Sections 10 of the act, as amended by the act of March 2, 1889 (25 Stat. 855), makes the violation of any of the provisions of the act a misdemeanor and subject to punishment. On October 8, 1894, an indictment was found in the district court of the United States for the Western district of Pennsylvania charging the defendant with a violation of said section 2. The trial resulted in a verdict and judgment against him, to reverse which this writ of error was sued out.
In their brief his counsel make this statement of facts:
Hugh L. Bond, for plaintiff in error.
Asst. Atty. Gen. Whitney, for the United States.
Mr. Justice BREWER, after stating the facts in the foregoing language, delivered the opinion of the court.

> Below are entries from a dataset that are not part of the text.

(** Splits boolean conjunctions and comparisons of the context into linear facts. *)
Ltac bool_arith :=
  repeat match goal with
  | H : _ && _ = true |- _ => apply andb_true_iff in H as [? ?]
  | H : is_u8 _ = true |- _ => unfold is_u8 in H
  | H : is_u16 _ = true |- _ => unfold is_u16 in H
  | H : is_u32 _ = true |- _ => unfold is_u32 in H
  | H : (_ <=? _) = true |- _ => apply Z.leb_le in H
  | H : (_ <? _) = true |- _ => apply Z.ltb_lt in H
  | H : (_ <=? _) = false |- _ => apply Z.leb_gt in H
  | H : (_ <? _) = false |- _ => apply Z.ltb_ge in H
  | H : (_ =? _) = true |- _ => apply Z.eqb_eq in H
  | H : (_ =? _) = false |- _ => apply Z.eqb_neq in H
  end.

(** Unfolds the buffer monad in the goal. *)
Ltac buf_step :=
  unfold mbind, bufio_bind, mret, bufio_ret, throw, lift_panic, lift_res, peek, put_u8, put_u16,
    put_u32, put, get_u8, get_u16, get_u32; cbn beta iota.

(** ** Lemmas on bytes and integers *)

Lemma byte_to_Z_range b : 0 <= byte_to_Z b < 256.
Proof.
  unfold byte_to_Z. pose proof (Byte.to_N_bounded b). lia.
Qed.
#[export] Hint Resolve byte_to_Z_range : bytes.

Lemma byte_of_Z_to_Z b : byte_of_Z (byte_to_Z b) = b.
Proof. destruct b; vm_compute; reflexivity. Qed.

Lemma byte_to_Z_of_Z z : byte_to_Z (byte_of_Z z) = z mod 256.
Proof.
  unfold byte_to_Z, byte_of_Z. pose proof (Z.mod_pos_bound z 256 ltac:(lia)).
  destruct (Byte.of_N (Z.to_N (z mod 256))) as [b|] eqn:E.
  - apply Byte.to_of_N in E. rewrite E. lia.
  - apply Byte.of_N_None_iff in E. lia.
Qed.

Lemma byte_to_Z_inj a b : byte_to_Z a = byte_to_Z b -> a = b.
Proof. intros H. by rewrite <- (byte_of_Z_to_Z a), H, byte_of_Z_to_Z. Qed.

Lemma is_u8_byte b : is_u8 (byte_to_Z b) = true.
Proof. unfold is_u8. pose proof (byte_to_Z_range b). lia. Qed.

Lemma zlen_app {A} (l1 l2 : list A) : zlen (l1 ++ l2) = zlen l1 + zlen l2.
Proof. unfold zlen. rewrite length_app. lia. Qed.

Lemma zlen_cons {A} (x : A) l : zlen (x :: l) = 1 + zlen l.
Proof. unfold zlen. cbn [length]. lia. Qed.

Lemma zlen_nil {A} : zlen (@nil A) = 0.
Proof. reflexivity. Qed.

Lemma zlen_nonneg {A} (l : list A) : 0 <= zlen l.
Proof. unfold zlen. lia. Qed.

#[export] Hint Rewrite @zlen_app @zlen_cons @zlen_nil : zlen.
#[export] Hint Resolve zlen_nonneg : bytes.

(** Linear arithmetic over the lengths of concatenations. *)
Ltac zlen_lia := autorewrite with zlen in *; lia.

(** Appending a byte to a big-endian number multiplies by 256. *)
Lemma be_value_snoc l b : be_value (l ++ [b]) = 256 * be_value l + byte_to_Z b.
Proof.
  unfold be_value. rewrite foldl_app. cbn.
  set (v := foldl _ 0 l). pose proof (byte_to_Z_range b).
  rewrite <- Z.add_nocarry_lor.
  - rewrite Z.shiftl_mul_pow2 by lia. lia.
  - apply Z.bits_inj_0. intros i. rewrite Z.land_spec.
    destruct (Z.lt_ge_cases i 8).
    + by rewrite Z.shiftl_spec_low.
    + rewrite (Z.bits_above_log2 (byte_to_Z b)); [apply andb_false_r | lia |].
      destruct (Z.eq_dec (byte_to_Z b) 0) as [->|]; [cbn; lia |].
      apply Z.lt_le_trans with 8; [| lia]. apply Z.log2_lt_pow2; lia.
Qed.

Lemma be_value_bound l : 0 <= be_value l < 2 ^ (8 * zlen l).
Proof.
  induction l as [|b l IH] using rev_ind; [by split |].
  rewrite be_value_snoc, zlen_app. pose proof (byte_to_Z_range b).
  change (zlen [b]) with 1. replace (8 * (zlen l + 1)) with (8 * zlen l + 8) by lia.
  rewrite Z.pow_add_r by (pose proof (zlen_nonneg l); lia).
  change (2 ^ 8) with 256. lia.
Qed.

Lemma be_value_one b : be_value [b] = byte_to_Z b.
Proof. change [b] with ([] ++ [b]). rewrite be_value_snoc. cbn. lia. Qed.

Lemma be_value_two a b : be_value [a; b] = 256 * byte_to_Z a + byte_to_Z b.
Proof. change [a; b] with ([a] ++ [b]). by rewrite be_value_snoc, be_value_one. Qed.
(* ===== verification/RustStd.v ===== *)
(** The parts of Rust's standard library the program leans on: UTF-8 strings
    ([String], [String::from_utf8], [str::chars], [str::len], [as_bytes]),
    [char::is_alphanumeric], the checked conversion [u16::try_from] and the
    arithmetic of [u16] in a build with or without overflow checks. *)

From Stdlib Require Import ZArith Lia Eqdep_dec Ascii String.
From Stdlib Require Import Strings.Byte.
From stdpp Require Import base tactics numbers option list countable.
From S2P Require Import Prelude.

(** ** UTF-8 *)

Definition between (lo hi x : Z) : bool := (lo <=? x) && (x <=? hi).

(** A continuation byte. *)
Definition is_cont (x : Z) : bool := between 128 191 x.

(** The second byte of a three- and of a four-byte sequence: no overlong encodings, no
    surrogates, nothing above U+10FFFF. *)
Definition second_of_3 (x y : Z) : bool :=
  (x =? 224) && between 160 191 y || between 225 236 x && is_cont y
  || (x =? 237) && between 128 159 y || between 238 239 x && is_cont y.
Definition second_of_4 (x y : Z) : bool :=
  (x =? 240) && between 144 191 y || between 241 243 x && is_cont y
  || (x =? 244) && between 128 143 y.

(** The code points of a byte string, [None] when it is not UTF-8. *)
Fixpoint utf8_decode (l : list byte) : option (list Z) :=
  match l with
  | [] => Some []
  | b0 :: t0 =>
      let x := byte_to_Z b0 in
      if x <? 128 then cons x <$> utf8_decode t0
      else match t0 with
      | [] => None
      | b1 :: t1 =>
          let y := byte_to_Z b1 in
          if between 194 223 x then
            if is_cont y
            then cons (Z.lor (Z.shiftl (Z.land x 31) 6) (Z.land y 63)) <$> utf8_decode t1
            else None
          else match t1 with
          | [] => None
          | b2 :: t2 =>
              let z := byte_to_Z b2 in
              if between 224 239 x then
                if second_of_3 x y && is_cont z
                then cons (Z.lor (Z.shiftl (Z.land x 15) 12)
                             (Z.lor (Z.shiftl (Z.land y 63) 6) (Z.land z 63))) <$> utf8_decode t2
                else None
              else match t2 with
              | [] => None
              | b3 :: t3 =>
                  let w := byte_to_Z b3 in
                  if second_of_4 x y && is_cont z && is_cont w
                  then cons (Z.lor (Z.shiftl (Z.land x 7) 18)
                               (Z.lor (Z.shiftl (Z.land y 63) 12)
                                  (Z.lor (Z.shiftl (Z.land z 63) 6) (Z.land w 63))))
                         <$> utf8_decode t3
                  else None
              end
          end
      end
  end.

Definition is_utf8 (l : list byte) : bool := bool_decide (is_Some (utf8_decode l)).

(** [String]: bytes that are UTF-8. *)
Record RString := mkRString {
  as_bytes : list byte;
  as_bytes_utf8 : is_utf8 as_bytes = true
}.

(** [String::from_utf8], without the error's payload. *)
Definition from_utf8 (l : list byte) : option RString :=
  match Bool.bool_dec (is_utf8 l) true with
  | left H => Some (mkRString l H)
  | right _ => None
  end.

(** [str::len] counts bytes. *)
Definition str_len (s : RString) : Z := zlen (as_bytes s).

(** [str::chars]. *)
Definition chars (s : RString) : list Z :=
  match utf8_decode (as_bytes s) with Some cs => cs | None => [] end.

(** A byte below 128 is a character by itself. *)
Definition is_ascii (b : byte) : bool := byte_to_Z b <? 128.

(** ** Characters *)

(** The Unicode tables of [char::is_alphabetic] and [char::is_numeric] above ASCII: data of
    the standard library that differs between its releases. *)
Class UnicodeTables := {
  unicode_Alphabetic : Z -> bool;
  unicode_N : Z -> bool
}.

Section Chars.
Context {U : UnicodeTables}.

Definition is_alphabetic (c : Z) : bool :=
  if between 97 122 c || between 65 90 c then true else (127 <? c) && unicode_Alphabetic c.
Definition is_numeric (c : Z) : bool :=
  if between 48 57 c then true else (127 <? c) && unicode_N c.
Definition is_alphanumeric (c : Z) : bool := is_alphabetic c || is_numeric c.

End Chars.

(** ** Integers *)

(** Whether the build checks arithmetic overflow ([debug] profile) or wraps ([release]). *)
Class Profile := overflow_checks : bool.

(** [a + b] on [u16]. *)
Definition u16_add `{Profile} (a b : Z) : panicking Z :=
  if is_u16 (a + b) then Val (a + b)
  else if overflow_checks then Panic else Val ((a + b) mod 65536).

(** [u16::try_from(n).unwrap()] for a [usize] [n]. *)
Definition u16_try_from_unwrap (n : Z) : panicking Z :=
  if is_u16 n then Val n else Panic.

(** ** Lemmas *)

Lemma RString_eq s t : as_bytes s = as_bytes t -> s = t.
Proof.
  destruct s as [l Hl], t as [m Hm]. cbn. intros <-. f_equal. apply UIP_dec, Bool.bool_dec.
Qed.

#[global] Instance RString_eq_dec : EqDecision RString.
Proof.
  intros s t. destruct (decide (as_bytes s = as_bytes t)) as [H|H].
  - left. by apply RString_eq.
  - right. by intros ->.
Defined.

#[global] Program Instance RString_countable : Countable RString :=
  inj_countable as_bytes from_utf8 _.
Next Obligation.
  intros s. unfold from_utf8. destruct (Bool.bool_dec _ _) as [H|H].
  - f_equal. by apply RString_eq.
  - by destruct H, s.
Qed.

(** Validating the bytes of a string gives the string back. *)
Lemma from_utf8_as_bytes s : from_utf8 (as_bytes s) = Some s.
Proof.
  unfold from_utf8. destruct (Bool.bool_dec _ _) as [H|H]; [| by destruct H, s].
  f_equal. by apply RString_eq.
Qed.

Lemma from_utf8_Some l s : from_utf8 l = Some s <-> as_bytes s = l.
Proof.
  split; [| intros <-; apply from_utf8_as_bytes].
  unfold from_utf8. by destruct (Bool.bool_dec _ _); intros [= <-].
Qed.

Lemma from_utf8_None l : from_utf8 l = None <-> is_utf8 l = false.
Proof.
  unfold from_utf8. destruct (Bool.bool_dec _ _) as [H|H].
  - split; [done | congruence].
  - by apply Bool.not_true_is_false in H.
Qed.

(** ASCII bytes are their own code points. *)
Lemma utf8_decode_ascii l :
  forallb is_ascii l = true -> utf8_decode l = Some (byte_to_Z <$> l).
Proof.
  induction l as [|b l IH]; [done |]. cbn [forallb utf8_decode fmap list_fmap].
  intros [Hb Hl]%andb_true_iff. unfold is_ascii in Hb. rewrite Hb, IH by done. done.
Qed.

Lemma is_utf8_ascii l : forallb is_ascii l = true -> is_utf8 l = true.
Proof. intros H. unfold is_utf8. rewrite utf8_decode_ascii by done. by apply bool_decide_eq_true_2. Qed.

(** The string of ASCII bytes. *)
Definition ascii_string (l : list byte) (H : forallb is_ascii l = true) : RString :=
  mkRString l (is_utf8_ascii l H).

Lemma chars_ascii s :
  forallb is_ascii (as_bytes s) = true -> chars s = byte_to_Z <$> as_bytes s.
Proof. intros H. unfold chars. by rewrite utf8_decode_ascii. Qed.

Lemma str_len_nonneg s : 0 <= str_len s.
Proof. apply zlen_nonneg. Qed.

Lemma u16_add_small `{Profile} a b : is_u16 (a + b) = true -> u16_add a b = Val (a + b).
Proof. intros H1. unfold u16_add. by rewrite H1. Qed.

(** Concatenations of UTF-8 strings are UTF-8. *)
Lemma utf8_decode_app l1 l2 c1 c2 :
  utf8_decode l1 = Some c1 -> utf8_decode l2 = Some c2 -> utf8_decode (l1 ++ l2) = Some (c1 ++ c2).
Proof.
  intros H1 H2. revert c1 H1. induction l1 as [l1 IH] using (induction_ltof1 _ length). intros c1 H1.
  unfold ltof in IH.
  assert (Hcons : forall l x, (length l < length l1)%nat -> cons x <$> utf8_decode l = Some c1 ->
            cons x <$> utf8_decode (l ++ l2) = Some (c1 ++ c2)).
  { intros l x Hl H. destruct (utf8_decode l) as [c|] eqn:E; [| done]. injection H as <-.
    by rewrite (IH l Hl c E). }
  destruct l1 as [|b0 t0]; [injection H1 as <-; exact H2 |].
  cbn [utf8_decode app] in H1 |- *. destruct (_ <? 128); [by apply Hcons; [cbn; lia |] |].
  destruct t0 as [|b1 t1]; [done |]. cbn [app] in *.
  destruct (between 194 223 _).
  { destruct (is_cont _); [by apply Hcons; [cbn; lia |] | done]. }
  destruct t1 as [|b2 t2]; [done |]. cbn [app] in *.
  destruct (between 224 239 _).
  { destruct (_ && _); [by apply Hcons; [cbn; lia |] | done]. }
  destruct t2 as [|b3 t3]; [done |]. cbn [app] in *.
  destruct (_ && _ && _); [by apply Hcons; [cbn; lia |] | done].
Qed.

Lemma is_utf8_app l1 l2 : is_utf8 l1 = true -> is_utf8 l2 = true -> is_utf8 (l1 ++ l2) = true.
Proof.
  unfold is_utf8. rewrite !bool_decide_eq_true. intros [c1 H1] [c2 H2].
  exists (c1 ++ c2). by apply utf8_decode_app.
Qed.

(** [a + b] on strings. *)
Definition concat_str (a b : RString) : RString :=
  mkRString (as_bytes a ++ as_bytes b) (is_utf8_app _ _ (as_bytes_utf8 a) (as_bytes_utf8 b)).

(** A string literal, for strings of ASCII characters. *)
Definition bytes_of_string (s : string) : list byte := list_byte_of_string s.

Accepting the statement of facts made by the defendant as correct ( and there is nothing in the statement which makes to his prejudice, or omitted from that statement which would be to his advantage), we are of opinion that the verdict and judgment were right, and must be sustained. It is unnecessary to consider all the instructions given and those refused, or determine whether in those given there may or may not be some language open to criticism. In its general charge the court narrowed the case to the facts which, as stated by [167 U.S. 512, 516] counsel, are undisputed, and correctly stated the law applicable to those facts. Indeed, while the question of guilt or innocence was submitted to the jury and passed upon by them, it is one rather of law, than of fact; and, if the court properly stated the law applicable to the facts, then the verdict was right and ought to be sustained. With reference to all other matters, it is enough to say that our attention is called to no errors in the admission of testimony; and we see nothing in the instructions asked and given or asked and refused which could injuriously affect the rights of the defendant, or limit the specific interpretation by the court of the rules of law applicable to those facts.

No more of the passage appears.